É um rafeiro, um cão de rua parece-me, esgravata eloquentemente um cantinho de relva.
Nunca cheguei a perceber o que tanto ali procura mas penso sobre isso.
Se calhar procura um salpico de amor, um mimo prometido e que nunca chega a horas, um sorriso de alegria por vê-lo chegar ou um pedaço de cumplicidade com alguém.
Onde ficou o amor por si? Onde está a pessoa prometida?
É uma mulher. Uma mulher marcada pelas rugas do tempo, uma mulher que para andar precisa de uma cadeira de rodas, uma mulher que ele insiste cuidar como se não houvesse amanhã.
A caminho de casa perdida em devaneios meus, dou por mim a ser espectadora de um dos mais lindos momentos a que já assisti.
Aquela mulher e aquele cão juntos numa paragem de autocarro esperando que o mesmo chegasse. E chegou mas nunca mais se via abrir a rampa que faria a mulher conseguir entrar no mesmo, então o cão ladrou.

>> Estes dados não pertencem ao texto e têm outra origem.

(* ===== verification/Reconciler.v ===== *)
(** The executor of a plan and the reconciler: [executor.go] and [reconciler.go]
    of [enterprise/internal/batches/reconciler], with [SetDerivedState] of
    [state.go], [GetRemoteRepo] and [IsOutdated] of [sources], and the errors of
    [errcode].

    The database, gitserver, the code hosts, the clock and the text templates are
    the class [Services]: functions on a [World].  The executor's fields and the
    world are the state of a small monad; a nil [e.spec] that is dereferenced is a
    panic. *)
From stdpp Require Import sorting.
From S2P Require Import Prelude GoStr GoLib GoMap Changesets ChangesetHistory ReconcilerPlan.

(** ** Errors *)

Record CommitError := MkCommitError { ce_RepositoryName : gostring; ce_InternalError : gostring; ce_Command : gostring; CombinedOutput : gostring }.

Inductive error :=
  | errorString (msg : gostring)
  | context_Canceled | context_DeadlineExceeded
  | Wrap (e : error) (msg : gostring)
  | nonRetryableError (e : error)
  | archivedError (archived : bool) (msg : gostring)
  | ErrNoResults
  | ErrMissingCredentials | ErrNoSSHCredential | ErrNoPushCredentials (credentialsType : gostring)
  | ErrChangesetSourceCannotFork
  | ChangesetNotFoundError
  | CreateCommitFromPatchError (c : CommitError)
  | pushCommitError (c : CommitError)
  | errPublishSameBranch
  | errNoSSHCredential
  | errMissingCredentials (repo : gostring)
  | errNoPushCredentials (credentialsType : gostring).

(** [errors.As]: the first error of the chain that [get] accepts.  Only [Wrap]
    unwraps: [nonRetryableError] embeds an error without [Unwrap]. *)
Fixpoint errors_As {A} (get : error -> option A) (e : error) : option A :=
  match get e with
  | Some a => Some a
  | None => match e with Wrap e _ => errors_As get e | _ => None end
  end.

Definition IsNonRetryable (e : error) : bool :=
  match errors_As (fun e => match e with
    | nonRetryableError _ | ChangesetNotFoundError | errPublishSameBranch | errNoSSHCredential | errMissingCredentials _
    | errNoPushCredentials _ => Some true
    | _ => None end) e with Some b => b | None => false end.
Definition IsArchivedError (e : error) : bool :=
  match errors_As (fun e => match e with archivedError b _ => Some b | _ => None end) e with Some b => b | None => false end.
Definition IsNotFound (e : error) : bool :=
  bool_decide (is_Some (errors_As (fun e => match e with ChangesetNotFoundError => Some () | _ => None end) e)).
Definition as_pushCommitError (e : error) : option CommitError :=
  errors_As (fun e => match e with pushCommitError c => Some c | _ => None end) e.

Definition errCannotPushToArchivedRepo : error := nonRetryableError (errorString (str "cannot push to an archived repo")).

(** ** Services *)

Record BatchChange := MkBatchChange { bc_ID : Z; bc_Name : gostring; bc_NamespaceOrgID : Z; bc_NamespaceUserID : Z }.

(** [sources.Changeset]. *)
Record SourceChangeset := MkSource {
  s_Title : gostring; s_Body : gostring; s_BaseRef : gostring; s_HeadRef : gostring;
  s_RemoteRepo : Repo; s_TargetRepo : Repo; s_Changeset : Changeset
}.

Class Services := {
  World : Type;
  (** the clock *)
  time_Now : World -> Z * World;
  (** [store.Store] and what is reached through it *)
  Repos_Get : Z -> World -> result error Repo * World;
  GetChangeset (externalServiceType : gostring) (repoID : Z) (externalBranch : gostring) : World -> result error Changeset * World;
  GetChangesetSpecByID : Z -> World -> result error ChangesetSpec * World;
  GetBatchChange : Z -> World -> result error BatchChange * World;
  Namespace_Name (orgID userID : Z) : World -> result error gostring * World;
  BatchChange_URL : BatchChange -> gostring -> World -> result error gostring * World;
  UpdateRepo : Repo -> World -> option error * World;
  UpsertChangesetEvents : list ChangesetEvent -> World -> option error * World;
  UpdateChangeset : Changeset -> World -> option error * World;
  Transact : World -> option error * World;
  tx_Done : option error -> World -> option error * World;
  Enqueue (eventType : gostring) (id : Z) : World -> World;
  (** gitserver *)
  CommitRequest : Type;
  CreateCommitFromPatch : CommitRequest -> World -> option error * World;
  ResolveRevision (repo rev : gostring) : World -> result error gostring * World;
  (** the files of a diff, and the error that ends the iteration early *)
  git_Diff (repo base head : gostring) : World -> result error (list Stat * option error) * World;
  (** [sources.Sourcer] and [sources.ChangesetSource]; the methods change the changeset they are given *)
  Source : Type;
  PushConfig : Type;
  ForChangeset : Changeset -> World -> result error Source * World;
  is_Draft : Source -> bool;
  is_Archivable : Source -> bool;
  is_Forkable : Source -> bool;
  GitserverPushConfig : Source -> Repo -> result error PushConfig;
  BuildCommitOpts : Source -> Repo -> Changeset -> ChangesetSpec -> PushConfig -> CommitRequest;
  IsArchivedPushError : Source -> gostring -> bool;
  GetFork : Source -> Repo -> option gostring -> option gostring -> World -> result error Repo * World;
  LoadChangeset : Source -> SourceChangeset -> World -> (Changeset * option error) * World;
  CreateChangeset : Source -> SourceChangeset -> World -> (Changeset * result error bool) * World;
  CreateDraftChangeset : Source -> SourceChangeset -> World -> (Changeset * result error bool) * World;
  UndraftChangeset : Source -> SourceChangeset -> World -> (Changeset * option error) * World;
  svc_UpdateChangeset : Source -> SourceChangeset -> World -> (Changeset * option error) * World;
  ReopenChangeset : Source -> SourceChangeset -> World -> (Changeset * option error) * World;
  CloseChangeset : Source -> SourceChangeset -> World -> (Changeset * option error) * World;
  (** the events that the metadata of a changeset holds *)
  ch_Events : Changeset -> result error (list ChangesetEvent);
  (** the template of a body, in which [batch_change_link] is the given link *)
  template_Execute (body link : gostring) : result error gostring
}.

Inductive Webhook := ChangesetClose | ChangesetPublish | ChangesetPublishError | ChangesetUpdate | ChangesetUpdateError.
Definition webhook_name (w : Webhook) : gostring :=
  match w with
  | ChangesetClose => str "changeset:close" | ChangesetPublish => str "changeset:publish"
  | ChangesetPublishError => str "changeset:publish_error" | ChangesetUpdate => str "changeset:update"
  | ChangesetUpdateError => str "changeset:update_error"
  end.

(** What an operation returns: the webhook to enqueue afterwards, and an error. *)
Abbreviation outcome := (option Webhook * option error)%type.

Section Executor.
Context {SV : Services} {G : GoRuntime}.

(** The remote repository is the target's pointer or a fork. *)
Inductive remote_ref := TheTarget | TheFork (r : Repo).

Record executor := MkExecutor {
  x_ch : Changeset;
  x_spec : option ChangesetSpec;
  targetRepo : Repo;
  x_css : option (result error Source);
  x_remote : option (result error remote_ref);
  x_world : World
}.
Definition x_set_ch (c : Changeset) (e : executor) : executor := MkExecutor c (x_spec e) (targetRepo e) (x_css e) (x_remote e) (x_world e).
Definition x_set_css r (e : executor) : executor := MkExecutor (x_ch e) (x_spec e) (targetRepo e) r (x_remote e) (x_world e).
Definition x_set_remote r (e : executor) : executor := MkExecutor (x_ch e) (x_spec e) (targetRepo e) (x_css e) r (x_world e).
Definition x_set_target r (e : executor) : executor := MkExecutor (x_ch e) (x_spec e) r (x_css e) (x_remote e) (x_world e).
Definition x_set_world w (e : executor) : executor := MkExecutor (x_ch e) (x_spec e) (targetRepo e) (x_css e) (x_remote e) w.

(** ** The monad *)

Definition M (A : Type) : Type := executor -> run (A * executor).
Definition ret {A} (a : A) : M A := fun e => Done (a, e).
Definition bind {A B} (m : M A) (k : A -> M B) : M B := fun e => let! ae := m e in k ae.1 ae.2.
Definition gets {A} (f : executor -> A) : M A := fun e => Done (f e, e).
Definition modify (f : executor -> executor) : M () := fun e => Done ((), f e).
Definition svc {A} (f : World -> A * World) : M A := fun e => let r := f (x_world e) in Done (r.1, x_set_world r.2 e).
Definition panic {A} (why : string) : M A := fun _ => Panics why.

Notation "'do' x <- m ; k" := (bind m (fun x => k)) (at level 200, x name, m at level 100, k at level 200).
Notation "'do' ' x <- m ; k" := (bind m (fun x => k)) (at level 200, x strict pattern, m at level 100, k at level 200).

(** [e.spec], dereferenced. *)
Definition the_spec : M ChangesetSpec :=
  do s <- gets x_spec; match s with Some s => ret s | None => panic "nil pointer dereference: e.spec" end.

(** [x, err := m; if err != nil { return afterDone, err }]. *)
Definition try_ {A} (afterDone : option Webhook) (m : M (result error A)) (k : A -> M outcome) : M outcome :=
  do r <- m; match r with Err e => ret (afterDone, Some e) | Ok a => k a end.

(** [errors.Wrap] of the error of a result. *)
Definition wrapped {A} (msg : gostring) (m : M (result error A)) : M (result error A) :=
  do r <- m; ret (match r with Err e => Err (Wrap e msg) | Ok a => Ok a end).

(** A method of the source: the changeset is updated. *)
Definition call {A} (f : World -> (Changeset * A) * World) : M A :=
  do r <- svc f; do _ <- modify (x_set_ch r.1); ret r.2.

Definition or_error (o : option error) : result error () := match o with Some e => Err e | None => Ok () end.

(** ** Sources *)

Definition loadChangesetSource : M (result error Source) :=
  do e <- gets id;
  do r <- svc (ForChangeset (x_ch e));
  ret (match r with
       | Ok css => Ok css
       | Err ErrMissingCredentials => Err (errMissingCredentials (r_Name (targetRepo e)))
       | Err ErrNoSSHCredential => Err errNoSSHCredential
       | Err err =>
           match errors_As (fun e => match e with ErrNoPushCredentials t => Some t | _ => None end) err with
           | Some t => Err (errNoPushCredentials t)
           | None => Err err
           end
       end).

(** With [sync.Once]. *)
Definition changesetSource : M (result error Source) :=
  do c <- gets x_css;
  match c with
  | Some r => ret r
  | None => do r <- loadChangesetSource; do _ <- modify (x_set_css (Some r)); ret r
  end.

Definition GetRemoteRepo (css : Source) (targetRepo : Repo) (ch : Changeset) (spec : option ChangesetSpec) : M (result error remote_ref) :=
  if gs_eqb (c_ExternalForkNamespace ch) [] && match spec with None => true | Some s => negb (IsFork s) end then ret (Ok TheTarget)
  else if negb (is_Forkable css) then ret (Err ErrChangesetSourceCannotFork)
  else
    let fork msg (r : result error Repo) := match r with Ok r => Ok (TheFork r) | Err e => Err (Wrap e msg) end in
    if negb (gs_eqb (c_ExternalForkNamespace ch) []) then
      do r <- svc (GetFork css targetRepo (Some (c_ExternalForkNamespace ch)) (Some (c_ExternalForkName ch)));
      ret (fork (str "getting fork for changeset") r)
    else
      match spec with
      | None => panic "nil pointer dereference: spec"
      | Some s =>
          do r <- svc (GetFork css targetRepo (GetForkNamespace s) None);
          ret (fork (str "getting fork for changeset spec") r)
      end.

Definition deref_remote (e : executor) (r : result error remote_ref) : result error Repo :=
  match r with Err err => Err err | Ok TheTarget => Ok (targetRepo e) | Ok (TheFork r) => Ok r end.

Definition remoteRepo : M (result error Repo) :=
  do c <- gets x_remote;
  match c with
  | Some r => gets (fun e => deref_remote e r)
  | None =>
      do css <- changesetSource;
      do e <- gets id;
      do r <- match css with
              | Err err => ret (Err (Wrap err (str "getting changeset source")))
              | Ok css => GetRemoteRepo css (targetRepo e) (x_ch e) (x_spec e)
              end;
      do _ <- modify (x_set_remote (Some r));
      gets (fun e => deref_remote e r)
  end.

Ladrou e voltou a ladrar, correu para a frente e para trás deu mais do que um sinal de que algo não estava bem.
Ainda hoje consigo ouvir aquele ladrar, ainda hoje consigo ver a expressão de aflição que mostrava nos olhos, ainda hoje vejo o desespero com que corria desalmadamente enquanto aquela mulher não entrou no autocarro. Um sinal de amor. E quando finalmente conseguiu este também o fez enfiando-se por baixo da sua cadeira de rodas quase que pedindo que não o tirassem dali. Mas esta viagem não ficou por ai. Á saída um sinal de amor. Abriram-se as portas deste autocarro e o cão que já sabia o seu destino aprontou-se a sair, eis quando se depara com a falta de espaço existente para que a mulher pudesse sair também. Desata a ladrar novamente. Não havia espaço para a colocação da rampa isto porque um carro estava estacionado na paragem.
O cão ladrou incansavelmente, desatou a correr querendo mostrar que ainda não havia saído sua dona.
Ladrou tanto mais alto quanto pôde, quase que em suplicio. E quando se viu sair aquela mulher, viu-se também sorrirem os olhos daquele cão.
Um sinal de amor.
Cheguei a casa cheia daquele momento e hoje escrevo-vos isto não com um cão mas com um gato ao meu lado, um sinal de amor.